Materials and Methods
Subjects
Eight male (age: 22.1 ± 4.2 yrs; mass: 83.3 ± 17.1 kg; height: 181.6 ± 12.6 cm) and three female participants (age: 21.7 ± 1.5 yrs; mass: 69.7 ± 2.4 kg; height: 167.0 ± 3.6 cm) with experience in ball sports [soccer (n = 2), basketball (n = 4), and handball (n = 3), tennis (n = 1) and floorball (n = 1)] completed the study. Inclusion criteria were familiar with ball sports CoD movements and no musculoskeletal or neurological injury within the past 6 months limiting sports participation for more than 1 week. The study was approved by the local Ethical committee and the National Data Protection Agency for Research (ref number: 148213) and conducted in accordance with the Declaration of Helsinki. Prior to participation all participants, or legal guardian, provided a written informed consent after being given detailed verbal and written explanation of the purpose, procedures, and risks associated with participation.
Procedures
All participants had one familiarization session prior to the test session as recommended for the modified 505 test (m505) (Barber et al., 2016). Anthropometric measurements (height and weight) were obtained prior to a standardized warm-up (jogging, forward and backward, side shuffle, lower extremity mobility exercises, jumps, sprint, and two unloaded m505 tests on each foot) and lasted approximately 15 min. The same warm-up was used for both familiarization and test session.

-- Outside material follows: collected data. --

Lemma holds_put h qs ls held k cur h' q' l' : holds (h, qs) (ls, held) -> fresh cur (ls, held) ->
  ring h' q' l' -> frame h h' (cur :: ls k) -> (forall x, x ∈ l' -> x = cur \/ x ∈ ls k) ->
  holds (h', <[k := q']> qs) (<[k := l']> ls, held).
Proof.
  intros Hh Hc Hr Hf Hin. eapply holds_update; [done|by left|done|done|done| |by left].
  intros x [->|Hl]%Hin Hx; [by apply Hc|]. by apply (holds_held _ _ Hh k x).
Qed.

Lemma holds_pop h qs ls held k x l h' q' : holds (h, qs) (ls, held) -> ls k = x :: l ->
  ring h' q' l -> frame h h' l -> holds (h', <[k := q']> qs) (<[k := l]> ls, held ∪ {[x]}).
Proof.
  intros Hh E Hr Hf.
  pose proof (holds_ring _ _ Hh k) as Hk. simpl in Hk. rewrite E in Hk.
  pose proof (ring_nodup _ _ _ Hk) as Hd. apply NoDup_cons in Hd as [Hxl _].
  assert (Hx : is_Some (h' !! x)) by (rewrite Hf by done; eapply ring_there; [exact Hk|left]).
  eapply (holds_update _ _ _ _ k _ _ _ _ x); [done|right; rewrite E; left|done| | | |].
  - rewrite E. intros p Hp. apply Hf. set_solver.
  - intros y Hy. right. rewrite E. by right.
  - intros y Hy [Hq| ->%elem_of_singleton]%elem_of_union; [|done].
    apply (holds_held _ _ Hh k y Hq). simpl. rewrite E. by right.
  - intros y [Hy| ->%elem_of_singleton]%elem_of_union; [by left|right]. split; [rewrite E; left|done].
Qed.

Lemma holds_delete h qs ls held cur : holds (h, qs) (ls, held) -> cur ∈ held ->
  holds (delete cur h, qs) (ls, held ∖ {[cur]}).
Proof.
  intros [H1 H2 H3 H4] Hc. simpl in *. split; simpl; [|done|set_solver|].
  - intros k. apply (ring_frame h); [done|]. intros p Hp. rewrite lookup_delete_ne; [done|].
    intros ->. by apply (H3 k p).
  - intros x [Hx Hne]%elem_of_difference. rewrite lookup_delete_ne by set_solver. by apply H4.
Qed.
Lemma queues_step_filled st st' : inv st -> at_phase st = Queues -> filled (sched_list st) -> queues_step st = Some st' ->
  filled (sched_list st').
Proof using.
  intros Hi Hp Hf E. unfold queues_step in E. destruct (sound_head _ (proj1 Hi)) as (c & next & Hl & H0); [by rewrite Hp|].
  pose proof (sound_cells _ (proj1 Hi)) as W. rewrite Hl in *. destruct W as [W1 W2]. apply filled_tail in Hf.
  destruct (active (promote c)) as [|cur rest] eqn:Ha.
  - injection E as <-. simpl. apply now_filled; [by rewrite promote_delay|done].
  - destruct (run_event _ _ _) as [s|] eqn:Er; [|done]. injection E as <-. simpl in *.
    apply event_filled in Er; [done|..]; destruct (schedule_single_step_flag st); simpl;
      solve [split; [by rewrite delay_set_queue, promote_delay|done]
            |apply now_filled; [by rewrite delay_set_queue, promote_delay|done]].
Qed.

Lemma step_filled st st' : inv st -> filled (sched_list st) -> step st = Some st' -> filled (sched_list st').
Proof using.
  intros Hi Hf E. pose proof (sound_cells _ (proj1 Hi)) as Hwf. unfold step in E. destruct (at_phase st) eqn:Hp.
  - destruct (callback_ext vpiEndOfCompile (set_time 0 (set_started false st)) Hwf) as (s & Ec & He).
    rewrite Ec in E. injection E as <-. by apply (ext_filled _ _ He).
  - destruct (schedule_init_list st) as [|cur rest]; [by injection E as <-|].
    exact (event_filled _ _ (set_inits rest st) _ Hwf Hf E).
  - destruct (callback _ _) as [s|] eqn:Ec; [|done]. simpl in E. injection E as <-.
    pose proof (callback_filled _ _ _ Hi Hf Ec). by destruct (schedule_runnable s).
  - by apply (main_step_filled st).
  - eapply drain_filled; [done|by rewrite Hp|done| |exact E]. intros s Es. by injection Es as <-.
  - by apply (queues_step_filled st).
  - eapply drain_filled; [done|by rewrite Hp|done| |exact E]. intros s Es. by injection Es as <-.
  - eapply drain_filled; [done|by rewrite Hp|done| |exact E]. intros s. unfold delete_cell.
    destruct (sched_list st) as [|c next]; [done|]. intros [= <-]. by apply (filled_tail c).
  - assert (Hend : forall s, (st ← callback vpiPostsim st; Some (go Done st)) = Some s -> filled (sched_list s)).
    { intros s Es. destruct (callback _ _) as [s1|] eqn:Ec; [|done]. injection Es as <-.
      exact (callback_filled _ _ _ Hi Hf Ec). }
    destruct (schedule_runnable st), (schedule_final_list st) as [|cur rest]; try (by apply Hend).
    exact (event_filled _ _ (set_finals rest st) _ Hwf Hf E).
  - by injection E as <-.
Qed.
(* ===== verification/ThreadData.v ===== *)
(** * ThreadData: what the opcodes that move bits, flags and words do *)

From S2P Require Import Prelude FourState Vector4 Vector4Value Vector4Ops Vector4Parts Vector4Copy Vector4Arith Vector4Conv.
From S2P Require Import Vector4Array Bits Thread ThreadSpec ThreadCmp.
Import Bit4.

Open Scope ivl_scope.

(** ** Parts *)

Lemma set_vec_is v adr w l r : vec_is v l -> vec_is w r -> (adr + length r <= length l)%nat -> (0 < length r)%nat ->
  exists v' d, set_vec v adr w = Some (v', d) /\
    vec_is v' (map_bits (length l) (fun i =>
      if ((adr <=? i) && (i <? adr + length r))%nat then bit_at r (i - adr) else bit_at l i)).
Proof.
  intros V W Ha H0. destruct (set_vec_spec v w adr) as (v' & d & E & Wf & S & B & _).
  { apply V. } { apply W. } { by rewrite (is_size v l), (is_size w r). } { by rewrite (is_size w r). }
  exists v', d. split; [done|]. apply vec_is_map; [done|rewrite S; apply V|]. intros i Hi.
  rewrite B by (rewrite (is_size v l); done). rewrite (is_size w r), (is_bits v l), (is_bits w r) by done. done.
Qed.

(** Writing nothing at the beginning changes nothing. *)
Lemma set_vec_empty v w : vec_wf v -> size w = 0%nat -> exists d, set_vec v 0 w = Some (v, d).
Proof.
  intros [[La _] [Lb _]] Hw. unfold set_vec. rewrite Hw. cbn [Nat.add Nat.leb].
  assert (Hp : forall p q : plane, length p = storage (size v) -> set_plane (size v) 0 0 q p = (false, p)).
  { intros p q Lp. pose proof (storage_bound (size v)) as [_ Hs].
    assert (Hput : forall tmp, put_at 0 0 (tmp .& 0) (false, p) = (false, p)).
    { intros tmp. unfold put_at, put_word. rewrite !Z.land_0_r, Z.eqb_refl. cbn. f_equal.
      apply list_insert_id. unfold word_at. destruct p as [|w0 p]; [simpl in Lp; lia|done]. }
    unfold set_plane. destruct (is_long (size v)); cbn [negb Nat.div Nat.modulo Nat.add]; apply Hput. }
  rewrite !Hp by done. exists false. by destruct v.
Qed.

Lemma subvalue_is v l adr wid : vec_is v l -> vec_is (subvalue v adr wid) (map_bits wid (fun i => bit_at l (adr + i))).
Proof.
  intros V. destruct (subvalue_spec v adr wid (is_wf v l V)) as (W & S & B).
  apply vec_is_map; [done|done|]. intros i Hi. by rewrite B, (is_bits v l).
Qed.

Lemma resize_is v l n c : vec_is v l -> vec_is (resize v n c) (map_bits n (fun i => if (i <? length l)%nat then bit_at l i else c)).
Proof.
  intros V. destruct (resize_correct v n c (is_wf v l V)) as (W & S & B). apply vec_is_map; [done|done|].
  intros i Hi. by rewrite B, (is_size v l), (is_bits v l).
Qed.

(** [res.set_vec(vbase, value.subvalue(base, wid))] on a result of x bits. *)
Lemma part_of_spec v l base wid : vec_is v l -> (0 < wid)%nat -> (0 < length l)%nat -> Z.of_nat (length l + wid) < 2 ^ 31 -> - 2 ^ 31 <= base < 2 ^ 31 ->
  exists r, part_of v base wid = Some r /\ vec_is r (part_bits base wid l).
Proof.
  intros V H0 Hl0 Hl Hb. unfold part_of. rewrite (is_size v l V).
  assert (Hx : (forall i, (i < wid)%nat -> base + Z.of_nat i < 0 \/ Z.of_nat (length l) <= base + Z.of_nat i) ->
    exists r, Some (vec4_fill wid BIT4_X) = Some r /\ vec_is r (part_bits base wid l)).
  { intros Hout. eexists. split; [done|]. apply vec_is_map; [apply vec4_fill_wf|done|]. intros i Hi.
    rewrite vec4_fill_X. destruct (Z.leb_spec 0 (base + Z.of_nat i)); [|done]. symmetry. apply bit_at_beyond.
    specialize (Hout i Hi). lia. }
  destruct (Z.leb_spec (Z.of_nat (length l)) base); [apply Hx; lia|].
  assert (Hs : (s32 (base + Z.of_nat wid) <=? 0) = (base + Z.of_nat wid <=? 0)).
  { unfold s32. destruct (Z.lt_ge_cases base 0).
    - rewrite Z.mod_small by lia. f_equal. lia.
    - rewrite (proj2 (Z.leb_gt (base + Z.of_nat wid) 0)) by lia. apply Z.leb_gt.
      rewrite Z.mod_small; lia. }
  rewrite Hs. clear Hs. destruct (Z.leb_spec (base + Z.of_nat wid) 0); [apply Hx; lia|].
  assert (Hgo : forall vb b w, (vb = Z.to_nat (- base))%nat -> (b = Z.to_nat base)%nat ->
    w = Nat.min (wid - vb) (length l - b) ->
    exists r, ('(res, _) ← set_vec (vec4_fill wid BIT4_X) vb (subvalue v b w); Some res) = Some r /\ vec_is r (part_bits base wid l)).
  { intros vb b w -> -> Ew. pose proof (vec_is_fill wid BIT4_X) as Vx. pose proof (subvalue_is v l (Z.to_nat base) w V) as Vs.
    destruct (set_vec_is _ (Z.to_nat (- base)) _ _ _ Vx Vs) as (r & d & E & Vr).
    { rewrite length_map_bits, repeat_length. lia. } { rewrite length_map_bits. lia. }
    rewrite E. cbn. exists r. split; [done|]. eapply vec_is_ext; [exact Vr|]. rewrite repeat_length, length_map_bits.
    apply bits_eq; unfold part_bits; rewrite !length_map_bits; [done|]. intros i Hi. rewrite !(bit_at_map wid) by done.
    destruct (Nat.leb_spec (Z.to_nat (- base)) i); cbn [andb].
    - rewrite (proj2 (Z.leb_le 0 _)) by lia. destruct (Nat.ltb_spec i (Z.to_nat (- base) + w)).
      + rewrite bit_at_map by lia. f_equal. lia.
      + change (repeat BIT4_X wid) with (xs wid). rewrite bit_at_xs. symmetry. apply bit_at_beyond. lia.
    - rewrite (proj2 (Z.leb_gt 0 _)) by lia. change (repeat BIT4_X wid) with (xs wid). apply bit_at_xs. }
  destruct (Z.ltb_spec base 0); cbv zeta beta iota.
  - apply Hgo; [lia|lia|]. destruct (Nat.ltb_spec (length l) (0 + (wid - Z.to_nat (- base)))); lia.
  - apply Hgo; [lia|lia|]. destruct (Nat.ltb_spec (length l) (Z.to_nat base + wid)); lia.
Qed.

Section Opcodes.
Context {O : Type}.
Implicit Types (thr : vthread_s) (cp : vvp_code_s O).

Lemma of_PART_base_spec sg thr cp fl ws l b ls : represents thr (Abs fl ws (b :: l :: ls)) ->
  let wid := Z.to_nat (number cp) in
  (0 < wid)%nat -> (0 < length l)%nat -> Z.of_nat (length l + wid) < 2 ^ 31 ->
  runs_to (of_PART_base thr cp sg) (pc thr)
    (Abs fl ws ((if has_unknown (take 32 b) then xs wid else part_bits (s32 (num sg b)) wid l) :: ls)).
Proof using.
  intros H wid H0 Hl0 Hl. operands. unfold of_PART_base. cbn -[vector4_to_value part_of xs]. fold wid. rewrite vector4_to_value_spec by lia.
  match goal with V : vec_is ?v b |- _ => rename v into vb; rename V into Vb end.
  match goal with V : vec_is ?v l |- _ => rename v into vl; rename V into Vl end.
  replace (xz_below vb (Nat.min 32 (size vb))) with (has_unknown (take 32 b)).
  - destruct (has_unknown (take 32 b)) eqn:X; cbn [andb negb]; cbv iota.
    + finish. apply vec_is_fill.
    + rewrite (num_of_is sg vb b) by done. change (2 ^ Z.of_nat 32) with (2 ^ 32).
      assert (Es : s32 (num sg b mod 2 ^ 32) = s32 (num sg b)) by (unfold s32; by rewrite Zplus_mod_idemp_l).
      rewrite Es. destruct (part_of_spec vl l (s32 (num sg b)) wid) as (r & E & Vr); [done..| |].
      { unfold s32. pose proof (Z.mod_pos_bound (num sg b + 2 ^ 31) (2 ^ 32) ltac:(lia)). lia. }
      rewrite E. cbn. finish.
  - apply eq_true_iff_eq. unfold xz_below, has_unknown. rewrite !existsb_exists, (is_size vb b) by done. split.
    + intros (x & Hx & Kx). apply (In_nth _ _ BIT4_X) in Hx as (i & Hi & <-). rewrite length_take in Hi. exists i.
      rewrite in_seq. split; [lia|]. rewrite (is_bits vb b) by done.
      replace (bit_at b i) with (nth i (take 32 b) BIT4_X); [done|]. unfold bit_at. rewrite !nth_lookup, lookup_take_lt by lia. done.
    + intros (i & Hi & Kx). apply in_seq in Hi. rewrite (is_bits vb b) in Kx by done. exists (bit_at b i). split; [|done].
      replace (bit_at b i) with (nth i (take 32 b) BIT4_X) by (unfold bit_at; rewrite !nth_lookup, lookup_take_lt by lia; done).
      apply nth_In. rewrite length_take. lia.
Qed.

(** The base of [%parti], sign-extended from its width. *)
Definition parti_base (sg : bool) (base bwid : Z) : Z :=
  if sg && (bwid <? 32) && Z.testbit base (bwid - 1) then base - 2 ^ bwid else base.

Lemma parti_extend sg base bwid : 0 <= base < 2 ^ 32 -> 0 < bwid -> (bwid < 32 -> base < 2 ^ bwid) ->
  s32 (if sg && (bwid <? 32) && negb (base .& (Z.shiftl 1 (bwid - 1)) =? 0)
      then base .| (ones64 << Z.to_nat bwid) else base) = s32 (parti_base sg base bwid).
Proof using.
  intros Hb H0 Hw. unfold parti_base. destruct sg; [|done]. cbn [andb]. destruct (Z.ltb_spec bwid 32); [|done]. cbn [andb].
  assert (Et : negb (base .& (Z.shiftl 1 (bwid - 1)) =? 0) = Z.testbit base (bwid - 1)).
  { destruct (Z.testbit base (bwid - 1)) eqn:T.
    - apply negb_true_iff, Z.eqb_neq. intros E. apply (f_equal (fun z => Z.testbit z (bwid - 1))) in E.
      rewrite Z.land_spec, Z.shiftl_1_l, Z.pow2_bits_true, T, Z.bits_0 in E by lia. done.
    - apply negb_false_iff, Z.eqb_eq. apply Z.bits_inj'. intros i Hi. rewrite Z.land_spec, Z.shiftl_1_l, Z.bits_0.
      destruct (Z.eq_dec i (bwid - 1)) as [->|]; [by rewrite T|]. rewrite Z.pow2_bits_false by lia. apply andb_false_r. }
  rewrite Et. destruct (Z.testbit base (bwid - 1)); [|done]. specialize (Hw ltac:(lia)).
  assert (E : base .| (ones64 << Z.to_nat bwid) = base + 2 ^ 64 - 2 ^ bwid).
  { assert (Es : ones64 << Z.to_nat bwid = 2 ^ 64 - 2 ^ bwid).
    { unfold shl64, u64, ones64. rewrite Z2Nat.id, Z.shiftl_mul_pow2 by lia.
      pose proof (pow2_pos bwid ltac:(lia)). assert (2 ^ bwid < 2 ^ 64) by (apply Z.pow_lt_mono_r; lia).
      replace ((2 ^ 64 - 1) * 2 ^ bwid) with (2 ^ 64 - 2 ^ bwid + (2 ^ bwid - 1) * 2 ^ 64) by ring.
      rewrite Z_mod_plus_full. apply Z.mod_small. lia. }
    rewrite Es. replace (base + 2 ^ 64 - 2 ^ bwid) with (base + (2 ^ 64 - 2 ^ bwid)) by lia.
    rewrite <- Z.add_lor_land. replace (base .& (2 ^ 64 - 2 ^ bwid)) with 0; [lia|]. symmetry.
    replace (2 ^ 64 - 2 ^ bwid) with ((2 ^ (64 - bwid) - 1) * 2 ^ bwid)
      by (rewrite Z.mul_sub_distr_r, <- Z.pow_add_r by lia; f_equal; [f_equal; lia|lia]).
    apply Z.bits_inj'. intros i Hi. rewrite Z.land_spec, Z.bits_0, Z.mul_pow2_bits by lia.
    destruct (Z.lt_ge_cases i bwid); [rewrite (Z.testbit_neg_r _ (i - bwid)) by lia; apply andb_false_r|].
    rewrite <- (Z.mod_small base (2 ^ bwid)) by lia. by rewrite Z.mod_pow2_bits_high by lia. }
  rewrite E. unfold s32. replace (base + 2 ^ 64 - 2 ^ bwid + 2 ^ 31) with (base - 2 ^ bwid + 2 ^ 31 + 2 ^ 32 * 2 ^ 32) by lia.
  by rewrite Z_mod_plus_full.
Qed.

Testing took place in the biomechanics laboratory at the Norwegian School of Sport Sciences where subjects performed two successful repetitions of the m505 test with turns off both the left and right foot. Procedures have been described in detail previously (Draper and Lancaster, 1985; Taylor et al., 2019) but summarized here for clarity as it was performed under externally loaded conditions provided by MRD. For all tests, the subject started with a two-point start at a 5 m mark (tape) from the center of the second force plate (tape mark on sides). The fiber cord from the MRD was attached to the subject using a carabiner onto a pulley (Cyclone 52; Purmotion, United States), which in turn was attached to a belt with two carabiners (1080 Vest; 1080 MAP AS, Oslo, Norway). When turning off the left foot, the carabiners were attached over the right hip and for right foot turns vice versa. This to ensure that the fiber cord from the MRD was not in conflict with the CoD movement. As the initial acceleration was toward the MRD this portion of the test was assisted with a greater demand placed on the deceleration and re-acceleration. A successful trial was defined as full effort with the penultimate and final foot contact hitting the floor-mounted force plates. The external load protocol was tested in the order of 3, 9, and 6 kg with two successful turns off the left before the right foot for each load condition. A 2-min rest period was given between trials.
Equipment
Three-dimensional kinematic data were measured (200 Hz) using 16 Oqus (eight 700+ series (resolution 4,096 × 3,072 pixels), eight 400 series (resolution 1,712 × 1,696 pixels), Qualisys AB, Gothenburg, Sweden) of a full-body marker set (63 markers) and one marker placed on the pulley used to attach the carabiner (CAR) at the end of the line from the MRD. The system was calibrated according to the manufacturers recommendations. Calibration accuracy (standard deviation of calibration wand length) was <3 mm for all trials. The approximate recording volume was 5 m (length and width) and 2 m (height), and the laboratory co-ordinate frame was defined so that the y-axis was aligned with the initial running direction.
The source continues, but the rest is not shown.